▸ WHAT THE TASK ASKS
Beginning at the line containing "the identity of" in the material below and ending at the line containing "let n := Z.of_nat (String.length value) in", return each line exactly and add nothing.
============================================================
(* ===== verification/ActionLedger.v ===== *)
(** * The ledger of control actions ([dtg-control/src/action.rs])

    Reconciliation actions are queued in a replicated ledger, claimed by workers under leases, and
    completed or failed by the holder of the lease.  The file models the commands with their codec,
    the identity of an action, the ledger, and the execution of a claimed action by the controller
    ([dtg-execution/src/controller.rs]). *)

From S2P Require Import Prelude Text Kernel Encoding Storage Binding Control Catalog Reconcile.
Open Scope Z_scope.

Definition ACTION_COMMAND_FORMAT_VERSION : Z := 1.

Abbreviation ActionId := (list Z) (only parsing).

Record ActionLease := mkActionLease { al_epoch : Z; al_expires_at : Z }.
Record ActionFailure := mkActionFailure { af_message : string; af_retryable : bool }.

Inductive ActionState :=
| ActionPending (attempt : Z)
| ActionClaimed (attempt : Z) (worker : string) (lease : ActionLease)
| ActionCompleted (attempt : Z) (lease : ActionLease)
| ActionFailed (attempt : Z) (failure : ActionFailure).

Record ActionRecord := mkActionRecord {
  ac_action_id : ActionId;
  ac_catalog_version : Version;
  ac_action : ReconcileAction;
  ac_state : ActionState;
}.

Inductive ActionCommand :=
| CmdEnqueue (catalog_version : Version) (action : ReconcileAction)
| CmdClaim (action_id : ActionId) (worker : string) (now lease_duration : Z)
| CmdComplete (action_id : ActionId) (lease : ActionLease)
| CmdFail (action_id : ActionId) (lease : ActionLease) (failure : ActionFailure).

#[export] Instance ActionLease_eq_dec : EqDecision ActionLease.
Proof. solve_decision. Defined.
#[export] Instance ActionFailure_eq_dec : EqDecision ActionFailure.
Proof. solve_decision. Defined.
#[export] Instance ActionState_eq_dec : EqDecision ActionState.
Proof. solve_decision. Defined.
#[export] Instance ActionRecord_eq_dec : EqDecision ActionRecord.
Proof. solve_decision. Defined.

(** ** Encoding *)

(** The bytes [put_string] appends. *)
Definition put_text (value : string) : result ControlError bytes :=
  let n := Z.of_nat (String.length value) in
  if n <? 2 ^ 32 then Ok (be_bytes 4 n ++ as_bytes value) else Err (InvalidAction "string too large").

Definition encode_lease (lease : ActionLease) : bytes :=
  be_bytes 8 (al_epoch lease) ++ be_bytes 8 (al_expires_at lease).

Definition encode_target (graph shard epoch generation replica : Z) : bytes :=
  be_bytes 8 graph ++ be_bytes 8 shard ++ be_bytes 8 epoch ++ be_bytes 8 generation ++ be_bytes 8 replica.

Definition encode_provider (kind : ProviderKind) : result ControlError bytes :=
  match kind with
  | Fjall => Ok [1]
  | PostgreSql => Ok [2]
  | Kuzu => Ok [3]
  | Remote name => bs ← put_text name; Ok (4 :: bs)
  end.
============================================================
▸ ANSWER FOR THE TASK
    the identity of an action, the ledger, and the execution of a claimed action by the controller
    ([dtg-execution/src/controller.rs]). *)

From S2P Require Import Prelude Text Kernel Encoding Storage Binding Control Catalog Reconcile.
Open Scope Z_scope.

Definition ACTION_COMMAND_FORMAT_VERSION : Z := 1.

Abbreviation ActionId := (list Z) (only parsing).

Record ActionLease := mkActionLease { al_epoch : Z; al_expires_at : Z }.
Record ActionFailure := mkActionFailure { af_message : string; af_retryable : bool }.

Inductive ActionState :=
| ActionPending (attempt : Z)
| ActionClaimed (attempt : Z) (worker : string) (lease : ActionLease)
| ActionCompleted (attempt : Z) (lease : ActionLease)
| ActionFailed (attempt : Z) (failure : ActionFailure).

Record ActionRecord := mkActionRecord {
  ac_action_id : ActionId;
  ac_catalog_version : Version;
  ac_action : ReconcileAction;
  ac_state : ActionState;
}.

Inductive ActionCommand :=
| CmdEnqueue (catalog_version : Version) (action : ReconcileAction)
| CmdClaim (action_id : ActionId) (worker : string) (now lease_duration : Z)
| CmdComplete (action_id : ActionId) (lease : ActionLease)
| CmdFail (action_id : ActionId) (lease : ActionLease) (failure : ActionFailure).

#[export] Instance ActionLease_eq_dec : EqDecision ActionLease.
Proof. solve_decision. Defined.
#[export] Instance ActionFailure_eq_dec : EqDecision ActionFailure.
Proof. solve_decision. Defined.
#[export] Instance ActionState_eq_dec : EqDecision ActionState.
Proof. solve_decision. Defined.
#[export] Instance ActionRecord_eq_dec : EqDecision ActionRecord.
Proof. solve_decision. Defined.

(** ** Encoding *)

(** The bytes [put_string] appends. *)
Definition put_text (value : string) : result ControlError bytes :=
  let n := Z.of_nat (String.length value) in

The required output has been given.